*WHAT IS NEEDED*
Print the entries below in their entirety, exactly as they are written.

*RECORDED DATA*
--- START ---

(** ** [Workload] and [Config] *)
Record Workload := mkWorkload {
  read_propotion : Z;
  update_propotion : Z;
  readmodifywrite_propotion : Z
}.
Definition Workload_init : Workload := mkWorkload (-1) (-1) (-1).

Record Config := mkConfig {
  w : Workload;
  num_records : Z;
  num_threads : Z;
  reps_per_txn : Z;
  does_random_abort : bool;
  protocol_ : string
}.

Section Configuration.
Local Open Scope string_scope.

(** The fields are assigned before the sum is checked. *)
Definition set_workload (r u rmw : Z) : outcome Workload :=
  if (r + u + rmw =? 100)%Z then Ok (mkWorkload r u rmw) else Err (RuntimeError "invalid workload").

Definition with_workload (c : Config) (wl : Workload) : Config :=
  mkConfig wl (num_records c) (num_threads c) (reps_per_txn c) (does_random_abort c) (protocol_ c).

Definition set_workload_type (c : Config) (workload_type : string) : outcome Config :=
  wl ← (if String.eqb workload_type "A" then set_workload 50 50 0
        else if String.eqb workload_type "B" then set_workload 95 5 0
        else if String.eqb workload_type "C" then set_workload 100 0 0
        else if String.eqb workload_type "F" then set_workload 50 0 50
        else if String.eqb workload_type "X" then set_workload 0 100 0
        else if String.eqb workload_type "W90" then set_workload 10 90 0
        else if String.eqb workload_type "W80" then set_workload 20 80 0
        else Err (RuntimeError "unknown workload"));
  mret (with_workload c wl).

Definition get_read_propotion (c : Config) : outcome Z :=
  if (read_propotion (w c) <? 0)%Z then Err (RuntimeError "workload unset")
  else mret (read_propotion (w c)).
Definition get_update_propotion (c : Config) : outcome Z :=
  if (update_propotion (w c) <? 0)%Z then Err (RuntimeError "workload unset")
  else mret (update_propotion (w c)).
Definition get_readmodifywrite_propotion (c : Config) : outcome Z :=
  if (readmodifywrite_propotion (w c) <? 0)%Z then Err (RuntimeError "workload unset")
  else mret (readmodifywrite_propotion (w c)).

--- END ---

*YOUR SOLUTION*
(** ** [Workload] and [Config] *)
Record Workload := mkWorkload {
  read_propotion : Z;
  update_propotion : Z;
  readmodifywrite_propotion : Z
}.
Definition Workload_init : Workload := mkWorkload (-1) (-1) (-1).

Record Config := mkConfig {
  w : Workload;
  num_records : Z;
  num_threads : Z;
  reps_per_txn : Z;
  does_random_abort : bool;
  protocol_ : string
}.

Section Configuration.
Local Open Scope string_scope.

(** The fields are assigned before the sum is checked. *)
Definition set_workload (r u rmw : Z) : outcome Workload :=
  if (r + u + rmw =? 100)%Z then Ok (mkWorkload r u rmw) else Err (RuntimeError "invalid workload").

Definition with_workload (c : Config) (wl : Workload) : Config :=
  mkConfig wl (num_records c) (num_threads c) (reps_per_txn c) (does_random_abort c) (protocol_ c).

Definition set_workload_type (c : Config) (workload_type : string) : outcome Config :=
  wl ← (if String.eqb workload_type "A" then set_workload 50 50 0
        else if String.eqb workload_type "B" then set_workload 95 5 0
        else if String.eqb workload_type "C" then set_workload 100 0 0
        else if String.eqb workload_type "F" then set_workload 50 0 50
        else if String.eqb workload_type "X" then set_workload 0 100 0
        else if String.eqb workload_type "W90" then set_workload 10 90 0
        else if String.eqb workload_type "W80" then set_workload 20 80 0
        else Err (RuntimeError "unknown workload"));
  mret (with_workload c wl).

Definition get_read_propotion (c : Config) : outcome Z :=
  if (read_propotion (w c) <? 0)%Z then Err (RuntimeError "workload unset")
  else mret (read_propotion (w c)).
Definition get_update_propotion (c : Config) : outcome Z :=
  if (update_propotion (w c) <? 0)%Z then Err (RuntimeError "workload unset")
  else mret (update_propotion (w c)).
Definition get_readmodifywrite_propotion (c : Config) : outcome Z :=
  if (readmodifywrite_propotion (w c) <? 0)%Z then Err (RuntimeError "workload unset")
  else mret (readmodifywrite_propotion (w c)).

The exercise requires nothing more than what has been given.